EXERCISE DIRECTIONS:
Please copy the leading lines of the entries below exactly, concluding with the line in which "class namespace is" occurs.

MATERIAL SHOWN:
(** * NamedTuple: the record-type factory of Lib/collections.py

    A shallow embedding of [NamedTuple(typename, s, verbose)] and of the class
    its template denotes, followed by the properties of the factory.

    Modelling conventions.
    - A Python [str] is a Rocq [string]: the character of code [c] is the
      code point U+00c, so the strings are those of code points below 256.
      White space is classified as [str.split] does on these code points.
      Letters and digits are classified for ASCII only ([str.isalnum] and
      the compiler also admit letters above 127 and normalise them in
      identifiers), so every statement that depends on validation or on
      compiling names is made for ASCII names, which [is_ascii] says.
    - A Python exception is a constructor of [exc]; a call that may raise
      returns a [result].
    - The objects held by instances are integers and [None]; none of them
      can be called.  The statements about [__replace__] and the
      constructor are made for names with which the generated code calls
      no element and no argument.
    - The class statement of the template is modelled by what it binds: the
      class namespace is an association list built in the order of the
      template's statements, the newest binding first.  Name mangling of
      class-private identifiers, the scopes in which the generated methods
      resolve [tuple], [dict], [list], [zip] and the type name, and the
      assignment of [__module__] by the factory are modelled.
    - Not modelled: the special methods that [tuple] itself provides
      ([__getitem__], [__eq__], [__iter__], [__init__], ...), which a field
      of such a name would replace, and the built-ins of the generated
      methods when the type is called [__builtins__].  The statements about
      generated classes are made for names that do not begin with two
      underscores, where none of this arises.
    - [NamedTuple_from] is the factory with its caller, of which line 62
      wants the frame and the [__name__], and records the line that
      raised; [NamedTuple] is the factory called from module code, where
      line 62 finds both.  [verbose] only prints the template and is left
      out. *)

From Stdlib Require Import String Ascii List Bool Arith ZArith Lia.
From Stdlib Require DecimalString.
Import ListNotations.

Open Scope string_scope.
Open Scope list_scope.

(** ** Exceptions and results *)

Inductive exc : Type :=
| ValueError
| SyntaxError
| TypeError
| AttributeError
| IndexError
| NameError
| RuntimeError
| KeyError.

Inductive result (A : Type) : Type :=
| Ok (a : A)
| Raise (e : exc).

Arguments Ok {A} a.
Arguments Raise {A} e.
Lemma status_filter_In status rs r :
  In r (RegistrationQueries.status_filter status rs) <-> In r rs /\ status_matches status r.
Proof.
  unfold RegistrationQueries.status_filter, status_matches.
  destruct status as [s|]; [|tauto].
  destruct (String.eqb_spec s "") as [->|Hs].
  - tauto.
  - rewrite filter_In, String.eqb_eq. intuition congruence.
Qed.

(** X: the organizer's registration list is ordered by [created_at] and
    holds exactly the stored registrations of the event that pass the
    status filter. *)
Theorem event_registrations_sorted db eid status :
  Sorted RegistrationQueries.created_le (RegistrationQueries.get_event_registrations db eid status) /\
  forall r, In r (RegistrationQueries.get_event_registrations db eid status) <->
            In r (regs db) /\ event_id r = eid /\ status_matches status r.
Proof.
  unfold RegistrationQueries.get_event_registrations. split.
  - apply Sorted_merge_sort. apply _.
  - intros r. split.
    + intros Hin. apply (Permutation_in _ (merge_sort_Permutation _ _)) in Hin.
      apply status_filter_In in Hin as [Hin Hs]. apply filter_In in Hin as [Hin He].
      apply Z.eqb_eq in He. auto.
    + intros (Hin & He & Hs). apply (Permutation_in _ (Permutation_sym (merge_sort_Permutation _ _))).
      apply status_filter_In. split; [|exact Hs]. apply filter_In.
      split; [exact Hin|]. apply Z.eqb_eq. exact He.
Qed.

(** X: a participant's registration list is ordered newest first and holds
    exactly the stored registrations of that user that pass the filter. *)
Theorem user_registrations_sorted db uid status :
  Sorted RegistrationQueries.created_ge (RegistrationQueries.get_user_registrations db uid status) /\
  forall r, In r (RegistrationQueries.get_user_registrations db uid status) <->
            In r (regs db) /\ user_id r = uid /\ status_matches status r.
Proof.
  unfold RegistrationQueries.get_user_registrations. split.
  - apply Sorted_merge_sort. apply _.
  - intros r. split.
    + intros Hin. apply (Permutation_in _ (merge_sort_Permutation _ _)) in Hin.
      apply status_filter_In in Hin as [Hin Hs]. apply filter_In in Hin as [Hin He].
      apply Z.eqb_eq in He. auto.
    + intros (Hin & He & Hs). apply (Permutation_in _ (Permutation_sym (merge_sort_Permutation _ _))).
      apply status_filter_In. split; [|exact Hs]. apply filter_In.
      split; [exact Hin|]. apply Z.eqb_eq. exact He.
Qed.
(** The three writes after a successful edit of locus [r]. *)
Definition mark_edited (ed_animal : loc) (r : nat) (count : Z) : M unit :=
  a <- deref ed_animal ;;
  g <- or_raise IndexError (list_assign (genotypes a) r 1) ;;
  modify ed_animal (set_genotypes g) ;;
  a <- deref ed_animal ;;
  s <- or_raise IndexError (list_assign (edit_status a) r 1) ;;
  modify ed_animal (set_edit_status s) ;;
  a <- deref ed_animal ;;
  c <- or_raise IndexError (list_assign (edit_count a) r count) ;;
  modify ed_animal (set_edit_count c).

(** [while True:] of the unlimited-retry editing branch. *)
Fixpoint edit_until_success (fuel : nat) (ed_animal : loc) (r : nat)
    (rv : recessive) (edit_type : string) (edit_count : Z) : M unit :=
  match fuel with
  | O => out_of_fuel
  | S fuel' =>
      let edit_count := edit_count + 1 in
      p <- or_raise KeyError (fail_rate (edit_mode rv) edit_type) ;;
      x <- bernoulli_rvs (1 - p) ;;
      if negb (x =? 0) then mark_edited ed_animal r edit_count
      else edit_until_success fuel' ed_animal r rv edit_type edit_count
  end.
(** [int] reads a run of ASCII digits as the number it denotes, unless
    the digits are too many. *)
Lemma py_int_digits (ds : pystr) :
  Forall (fun c => is_digit c = true) ds -> ds <> [] ->
  py_int ds
  = if (length ds <=? int_max_str_digits)%nat
    then Some (Z.of_N (digits_val ds))
    else None.
Proof.
  intros Hd Hne. unfold py_int, transform_decimal_and_space.
  assert (Hascii : forallb (fun c => c <? 128) ds = true).
  { apply forallb_forall. intros c Hc. rewrite List.Forall_forall in Hd.
    now apply digit_props, Hd. }
  rewrite Hascii.
  destruct ds as [|c ds']; [congruence|].
  pose proof (List.Forall_inv Hd) as Hc.
  destruct (digit_props c Hc) as (Hsp & _ & Hm & Hp & _ & _).
  cbn [dropwhile]. rewrite Hsp. cbn [take_sign]. rewrite Hm, Hp.
  rewrite <- (app_nil_r (c :: ds')) at 1.
  rewrite span_all.
  - rewrite grouped_digits by exact Hd. simpl forallb. cbn [andb].
    rewrite filter_all by exact Hd. now destruct (_ <=? _)%nat.
  - eapply List.Forall_impl; [|exact Hd]. intros a Ha. simpl in Ha. now rewrite Ha.
  - discriminate.
Qed.

(** The review count of a text that spells it: [<n> reviews]. *)
Lemma reviews_of_count (n : N) (tail : pystr) :
  reviews_of_text (py_str n ++ 0x20 :: tail)
  = if (length (py_str n) <=? int_max_str_digits)%nat
    then Ok (Z.of_N n)
    else Raise ValueError.
Proof.
  destruct (py_str_digits n) as [Hd Hne].
  unfold reviews_of_text.
  pose proof (first_of_split (py_str n ++ 0x20 :: tail)) as Hs.
  destruct (split_ _ _) as [pieces|]; [|discriminate].
  cbn [bind_result] in *. rewrite Hs. cbn [bind_result].
  unfold before. rewrite span_all.
  - cbn [fst]. rewrite strip_digits by exact Hd. unfold int_.
    rewrite py_int_digits by assumption. rewrite digits_val_py_str.
    now destruct (_ <=? _)%nat.
  - eapply List.Forall_impl; [|exact Hd]. intros a Ha. simpl.
    now destruct (digit_props a Ha) as (_ & _ & _ & _ & -> & _).
  - now intros c [= <-].
Qed.
(** Rounding a value that a binary64 number holds gives that number. *)
Lemma binary_round_exact s m e m' e' c :
  bounded prec emax m' e' = true ->
  c <= e -> c <= e' ->
  Z.pos m * 2 ^ (e - c) = Z.pos m' * 2 ^ (e' - c) ->
  binary_round prec emax s m e = S754_finite s m' e'.
Proof.
  intros B Ce Ce' V.
  destruct (bounded_inv m' e' B) as [C L].
  assert (Z.pos (digits2_pos m) + e = Z.pos (digits2_pos m') + e') as DG.
  { rewrite !digits2_log2.
    apply (f_equal Z.log2) in V. rewrite !digits_shift in V by lia. lia. }
  unfold binary_round. rewrite fexp_eq, DG, C.
  pose proof (shl_align_spec m e e') as SA.
  destruct (shl_align m e e') as [mz ez]. destruct SA as [Ez Mz].
  destruct (Z.le_gt_cases e e') as [Le|Gt].
  - (* the mantissa is shifted right by [e' - e] *)
    assert (ez = e) as -> by lia. rewrite Z.sub_diag in Mz. simpl in Mz.
    assert (mz = m) as -> by lia.
    assert (Z.pos m = Z.pos m' * 2 ^ (e' - e)) as Vm.
    { replace (e' - c) with ((e' - e) + (e - c)) in V by lia.
      rewrite Z.pow_add_r in V by lia.
      pose proof (pow2_pos (e - c) ltac:(lia)). nia. }
    destruct (Z.eq_dec e e') as [<-|Ne].
    + rewrite Z.sub_diag in Vm. simpl in Vm.
      assert (m = m') as -> by lia. apply binary_round_aux_canonical, B.
    + unfold binary_round_aux.
      assert (shr_fexp prec emax (Z.pos m) e loc_Exact = (exact_record (Z.pos m'), e')) as ->.
      { unfold shr_fexp. rewrite fexp_eq.
        change (Zdigits2 (Z.pos m)) with (Z.pos (digits2_pos m)).
        rewrite DG, C. unfold shr.
        destruct (e' - e) as [|p|p] eqn:P; try lia.
        rewrite iter_pos_nat. cbn [shr_record_of_loc].
        change {| shr_m := Z.pos m; shr_r := false; shr_s := false |}
          with (exact_record (Z.pos m)).
        rewrite Vm, <- (positive_nat_Z p), shr_exact by lia.
        f_equal. rewrite positive_nat_Z. lia. }
      cbn [exact_record shr_m loc_of_shr_record round_nearest_even].
      rewrite (shr_fexp_canonical m' e' B). cbn [exact_record shr_m].
      assert (IntDef.Z.leb e' (IntDef.Z.sub emax prec) = true) as ->
        by (apply Z.leb_le; exact L).
      reflexivity.
  - (* the mantissa is shifted left by [e - e'] *)
    assert (ez = e') as -> by lia.
    assert (Z.pos mz = Z.pos m') as Vm.
    { rewrite Mz.
      replace (e - c) with ((e - e') + (e' - c)) in V by lia.
      rewrite Z.pow_add_r in V by lia.
      pose proof (pow2_pos (e' - c) ltac:(lia)). nia. }
    injection Vm as ->. apply binary_round_aux_canonical, B.
Qed.
Lemma enumerate_filter_elem {A : Type} (f : nat * A -> bool) (l : list A) (x : A) :
  x ∈ map snd (List.filter f (enumerate l)) -> x ∈ l.
Proof.
  rewrite !list_elem_of_In, in_map_iff. intros ([i y] & <- & Hin).
  apply filter_In in Hin as [Hin _]. unfold enumerate in Hin.
  by apply in_combine_r in Hin.
Qed.

(** X18. The AMR string that [get_amr_string] returns is a single line
    without two spaces in a row: it holds no newline character, and no
    space is followed by another space. *)
Theorem get_amr_string_one_line (no_tokens : bool) (sent : str) :
  (nl ∉ get_amr_string no_tokens sent)
  /\ has_infix [" "; " "] (get_amr_string no_tokens sent) = false.
Proof.
  unfold get_amr_string. split.
  - intros H. apply collapse_spaces_spec, strip_elem in H.
    apply list_elem_of_In, in_concat in H as (line & Hline & Hnl).
    apply list_elem_of_In, enumerate_filter_elem in Hline.
    pose proof (split_no_sep nl sent) as Hall.
    rewrite Forall_forall in Hall. apply (Hall line Hline).
    by apply list_elem_of_In.
  - apply collapse_spaces_spec.
Qed.

(** ** [load] *)

Lemma load_loop_success
  (readlines : str -> res (gmap (list ascii) (list ascii)))
  (decode_tree decode : str -> res graph) (no_tokens : bool) :
  forall sents amrs0 by_id0 amrs by_id,
    for_each (load_step readlines decode_tree decode no_tokens) sents
      (amrs0, by_id0) = Ret (amrs, by_id) ->
    map Ret amrs
    = map Ret amrs0
      ++ map decode (List.filter (has_amr_string no_tokens) sents)
    /\ Forall (fun sent =>
                 check_brackets_and_raise_exception_if_fail
                   (get_amr_string no_tokens sent) = Ret tt)
         (List.filter (has_amr_string no_tokens) sents)
    /\ size by_id
       <= size by_id0
          + length (List.filter (has_amr_string no_tokens) sents).
Proof.
  induction sents as [|sent sents IH]; intros amrs0 by_id0 amrs by_id.
  - simpl. intros [= -> ->]. rewrite app_nil_r. split; [done|].
    split; [constructor|lia].
  - cbn [for_each List.filter].
    assert (has_amr_string no_tokens sent
            = negb (bool_decide (get_amr_string no_tokens sent = [])))
      as -> by done.
    unfold load_step at 1.
    destruct (get_metadata readlines no_tokens sent) as [metadata|e];
      [|discriminate]. cbn [bind].
    destruct (bool_decide (get_amr_string no_tokens sent = [])).
    { cbn [bind negb]. apply IH. }
    cbn [negb].
    destruct (check_brackets_and_raise_exception_if_fail
                (get_amr_string no_tokens sent)) as [[]|e] eqn:Ec;
      [|discriminate]. cbn [bind].
    destruct (get_reentrant_triples decode_tree
                (get_amr_string no_tokens sent)) as [reentrant|e];
      [|discriminate]. cbn [bind].
    destruct (metadata_id metadata) as [id|e]; [|discriminate]. cbn [bind].
    destruct (decode sent) as [amr|e] eqn:Ed; [|discriminate]. cbn [bind].
    intros H. apply IH in H as (H1 & H2 & H3).
    rewrite H1, map_app. cbn [map length]. rewrite <- app_assoc, Ed.
    split; [done|]. split; [by constructor|].
    pose proof (map_size_insert id reentrant by_id0) as Hs.
    destruct (by_id0 !! id); simpl in Hs; lia.
Qed.

(** X19. When [load] returns, it has decoded, in order, exactly the blocks
    of the file from which [get_amr_string] gets a non-empty string, each
    of them as a whole block; the AMR string of each of these blocks
    starts with ['('] and ends with [')']; and the dictionary of reentrant
    triples has at most as many entries as there are graphs, fewer when
    two blocks share an id. *)
Theorem load_success
  (readlines : str -> res (gmap (list ascii) (list ascii)))
  (decode_tree decode : str -> res graph) (text : str)
  (amrs : list graph) (by_id : gmap (list ascii) (list triple)) :
  load readlines decode_tree decode text = Ret (amrs, by_id) ->
  map Ret amrs
  = map decode
      (List.filter (has_amr_string (load_no_tokens text)) (load_sents text))
  /\ Forall (fun sent =>
               startswith ["("] (get_amr_string (load_no_tokens text) sent)
               && endswith [")"] (get_amr_string (load_no_tokens text) sent)
               = true)
       (List.filter (has_amr_string (load_no_tokens text)) (load_sents text))
  /\ size by_id <= length amrs.
Proof.
  unfold load. fold (load_sents text). fold (load_no_tokens text).
  intros H. apply load_loop_success in H as (H1 & H2 & H3).
  split; [done|]. split.
  - eapply Forall_impl; [exact H2|]. intros sent.
    unfold check_brackets_and_raise_exception_if_fail.
    destruct (startswith ["("] _), (endswith [")"] _); simpl; done.
  - rewrite map_size_empty in H3.
    apply (f_equal length) in H1. cbn [map app] in H1.
    rewrite !length_map in H1. lia.
Qed.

EXERCISE RESULT:
(** * NamedTuple: the record-type factory of Lib/collections.py

    A shallow embedding of [NamedTuple(typename, s, verbose)] and of the class
    its template denotes, followed by the properties of the factory.

    Modelling conventions.
    - A Python [str] is a Rocq [string]: the character of code [c] is the
      code point U+00c, so the strings are those of code points below 256.
      White space is classified as [str.split] does on these code points.
      Letters and digits are classified for ASCII only ([str.isalnum] and
      the compiler also admit letters above 127 and normalise them in
      identifiers), so every statement that depends on validation or on
      compiling names is made for ASCII names, which [is_ascii] says.
    - A Python exception is a constructor of [exc]; a call that may raise
      returns a [result].
    - The objects held by instances are integers and [None]; none of them
      can be called.  The statements about [__replace__] and the
      constructor are made for names with which the generated code calls
      no element and no argument.
    - The class statement of the template is modelled by what it binds: the
      class namespace is an association list built in the order of the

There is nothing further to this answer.